[ Tate Gallery]


Donald Judd and Cy Twombly:
Loans from the Froehlich Collection


New Displays 1999 will feature an in-depth look at two important post-war American artists, Donald Judd and Cy Twombly. This is the fourth in a series of displays made in collaboration with the Froehlich Foundation, Stuttgart. Neither artist has had a major show in London since the Donald Judd exhibition at the Whitechapel Art Gallery in 1970 and the Cy Twombly retrospective, also at the Whitechapel Art Gallery, in 1987.

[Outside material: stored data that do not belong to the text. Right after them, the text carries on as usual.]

(* ===== verification/BigMath.v ===== *)
(** * Overflow-aware arithmetic of [util/types.cpp]

    [bigDivide] and [safeSum] are the two primitives every amount in the
    ledger goes through.  The intermediate product is a [uint128_t], whose
    wrap-around is written out with [u128]. *)

From S2P Require Import Prelude.

Inductive Rounding := ROUND_DOWN | ROUND_UP.

(** [bool bigDivide(uint64_t& result, uint64_t A, uint64_t B, uint64_t C, Rounding)]:
    the flag and the value left in [result]; [None] is the exception the
    128-bit division throws on a zero divisor. *)
Definition bigDivide_u64 (A B C : Z) (rounding : Rounding) : option (bool * Z) :=
  if C =? 0 then None else
  let x := match rounding with
           | ROUND_DOWN => u128 (A * B) / C
           | ROUND_UP => u128 (u128 (u128 (A * B) + C) - 1) / C
           end in
  Some (x <=? UINT64_MAX, u64 x).

(** [bool bigDivide(int64_t& result, int64_t A, int64_t B, int64_t C, Rounding)]:
    [None] when the leading [assert] fails. [old] is the value of [result]
    before the call, which a failing call leaves in place. *)
Definition bigDivide_i64 (old A B C : Z) (rounding : Rounding) : option (bool * Z) :=
  if (A >=? 0) && (B >=? 0) && (C >? 0) then
    match bigDivide_u64 (u64 A) (u64 B) (u64 C) rounding with
    | Some (true, r2) => Some (r2 <=? INT64_MAX, i64 r2)
    | Some (false, _) => Some (false, old)
    | None => None
    end
  else None.

(** [int64_t bigDivide(int64_t A, int64_t B, int64_t C, Rounding)] *)
Definition bigDivide_throw {S} (A B C : Z) (rounding : Rounding) : M S Z :=
  match bigDivide_i64 0 A B C rounding with
  | Some (true, r) => mret r
  | Some (false, _) => throw (RuntimeError "overflow while performing bigDivide")
  | None => throw Aborted
  end.

(** [bool safeSum(uint64_t a, uint64_t b, uint64_t& result)] *)
Definition safeSum (a b : Z) : bool * Z :=
  let result := u64 (a + b) in
  ((result >=? a) && (result >=? b), result).

(** [bool safeSum(uint64_t& result, std::vector<uint64_t> params)] *)
Fixpoint safeSum_loop (result : Z) (params : list Z) : bool * Z :=
  match params with
  | [] => (true, result)
  | a :: rest =>
      let '(ok, r) := safeSum a result in
      if ok then safeSum_loop r rest else (false, r)
  end.
Definition safeSum_all (params : list Z) : bool * Z := safeSum_loop 0 params.

(** ** Specification: exact division, rounded *)

Definition div_round (r : Rounding) (n d : Z) : Z :=
  match r with ROUND_DOWN => n / d | ROUND_UP => (n + d - 1) / d end.

Lemma mul_u64_bound A B : is_u64 A -> is_u64 B ->
  0 <= A * B <= 340282366920938463426481119284349108225.
Proof. unfold is_u64, UINT64_MAX. nia. Qed.

Lemma u128_small z : 0 <= z < 340282366920938463463374607431768211456 -> u128 z = z.
Proof. unfold u128; intros; by apply Z.mod_small. Qed.

Lemma div_round_nonneg r n d : 0 <= n -> 0 < d -> 0 <= div_round r n d.
Proof. intros. destruct r; simpl; apply Z.div_pos; lia. Qed.

(** The 128-bit intermediate value never wraps, so the unsigned routine
    computes the exact rounded quotient. *)
Lemma bigDivide_u64_exact A B C r : is_u64 A -> is_u64 B -> is_u64 C -> C <> 0 ->
  bigDivide_u64 A B C r =
  Some (div_round r (A * B) C <=? UINT64_MAX, u64 (div_round r (A * B) C)).
Proof.
  intros HA HB HC HC0. pose proof (mul_u64_bound A B HA HB) as Hm.
  unfold bigDivide_u64. rewrite (proj2 (Z.eqb_neq C 0) HC0).
  unfold is_u64, UINT64_MAX in HC.
  rewrite (u128_small (A * B)) by lia. destruct r; simpl; [done|].
  rewrite (u128_small (A * B + C)), u128_small by lia. done.
Qed.

(** The signed routine returns the exact rounded quotient when it fits, and
    reports failure exactly when it does not. *)
Lemma bigDivide_i64_exact old A B C r :
  0 <= A <= INT64_MAX -> 0 <= B <= INT64_MAX -> 0 < C <= INT64_MAX ->
  let q := div_round r (A * B) C in
  (q <= INT64_MAX -> bigDivide_i64 old A B C r = Some (true, q)) /\
  (INT64_MAX < q -> exists v, bigDivide_i64 old A B C r = Some (false, v)).
Proof.
  intros HA HB HC q. unfold bigDivide_i64.
  rewrite !u64_small by word_lia.
  rewrite bigDivide_u64_exact by word_lia. fold q.
  rewrite !Z.geb_leb, Z.gtb_ltb.
  rewrite (proj2 (Z.leb_le 0 A)), (proj2 (Z.leb_le 0 B)), (proj2 (Z.ltb_lt 0 C)) by lia.
  assert (0 <= q) by (apply div_round_nonneg; nia). simpl.
  destruct (q <=? UINT64_MAX) eqn:E; zify_bool.
  - rewrite u64_small by (unfold is_u64; lia). split; intros Hq.
    + rewrite (proj2 (Z.leb_le q INT64_MAX)) by done.
      rewrite i64_small; [done|]. unfold is_i64, INT64_MIN; lia.
    + eexists. by rewrite (proj2 (Z.leb_gt q INT64_MAX)).
  - unfold UINT64_MAX, INT64_MAX in *. split; intros; [lia|eauto].
Qed.

(** [safeSum] reports overflow exactly when the mathematical sum does not fit. *)
Lemma safeSum_spec a b : is_u64 a -> is_u64 b ->
  safeSum a b = (a + b <=? UINT64_MAX, u64 (a + b)).
Proof.
  intros Ha Hb. unfold safeSum. f_equal. rewrite !Z.geb_leb.
  destruct (a + b <=? UINT64_MAX) eqn:E; zify_bool.
  - rewrite u64_small by (unfold is_u64 in *; lia).
    rewrite !(proj2 (Z.leb_le _ _)); word_lia.
  - rewrite (proj2 (Z.leb_gt a (u64 (a + b)))) by word_lia. done.
Qed.

(** The same of a list of summands. *)
Lemma safeSum_all_spec l : Forall is_u64 l ->
  let total := foldr Z.add 0 l in
  if total <=? UINT64_MAX then safeSum_all l = (true, total) else (safeSum_all l).1 = false.
Proof.
  cbv zeta. unfold safeSum_all. intros Hl.
  enough (forall r, is_u64 r -> if r + foldr Z.add 0 l <=? UINT64_MAX then safeSum_loop r l = (true, r + foldr Z.add 0 l) else (safeSum_loop r l).1 = false) as Hr by (apply (Hr 0); word_lia).
  induction Hl as [|a l Ha Hl IH]; intros r Hr; cbn [foldr safeSum_loop].
  - rewrite Z.add_0_r. by rewrite (proj2 (Z.leb_le _ _)) by word_lia.
  - assert (0 <= foldr Z.add 0 l) as H0 by (clear IH; induction Hl; cbn [foldr]; word_lia).
    rewrite safeSum_spec by done. destruct (Z.leb_spec (a + r) UINT64_MAX).
    + rewrite u64_small by word_lia. specialize (IH (a + r) ltac:(word_lia)). replace (r + (a + foldr Z.add 0 l)) with (a + r + foldr Z.add 0 l) by lia. exact IH.
    + by rewrite (proj2 (Z.leb_gt _ _)) by lia.
Qed.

Donald Judd (1928-1994) was an artist and critic who became one of the foremost figures of Minimalism in the United States in the early 1960s. He abandoned painting in 1961-62 after coming to the realisation that 'actual space is intrinsically more powerful and specific than paint on a flat surface'. Judd's work includes floor and wall sculptures, installations, prints, architecture and furniture. He preferred using industrial processes to more conventional artistic methods to create his sculptures, and he usually worked in series that were systematically linked. One of his best known sculptural forms is the 'stack', in which a number of identical rectangular elements are cantilevered from the wall, one above the other, with a predetermined interval in between The dispIay will feature three monumental works from this series dating from 1965, 1972 and 1990. A total of eleven sculptures from the Tate Collection and the Froehlich Foundation will be shown in addition to a selection of Judd's prints.

Born in Lexington, Virginia in 1928, the painter Cy Twombly came to New York in 1950, at the moment when Abstract Expressionism was at its zenith. His works show an awareness of the older generation's art, but his mark making is more intimate and personal, and he resists formal composition, preferring the distribution of marks over a rectangular field. Twombly's marks take many forms, including handwriting, scratching into the surface, erasure, tracing, smears, scribbling and crude sketches. This display will include a group of works on paper from the Froehlich Foundation that spans four decades of Twombly's career. There also will be two early paintings on view, Arcadia 1958, and Ferragosto I 1960, that are on loan from the Daros Collection, Switzerland. These paintings were made in Rome, where Twombly settled in 1957. His move to Italy led to an engagement with classical civilisation. Evidence of this is seen in the references to history, mythology and poetry that appear in his art.

The Froehlich Foundation, established in 1995, is based in Stuttgart, Germany, where the founders of the collection, Josef and Anna Froehlich, live. The collection comprises some 320 works by nine German and ten American artists and traces many of the most notable developments in art of the past four decades. An exhibition, Contemporary German and American Art from the Froehlich Collection, which will include sixty works by artists including Andy Warhol, Joseph Beuys and Georg Baselitz, will be held at Tate Gallery Liverpool from 5 June-30 Aug 1999.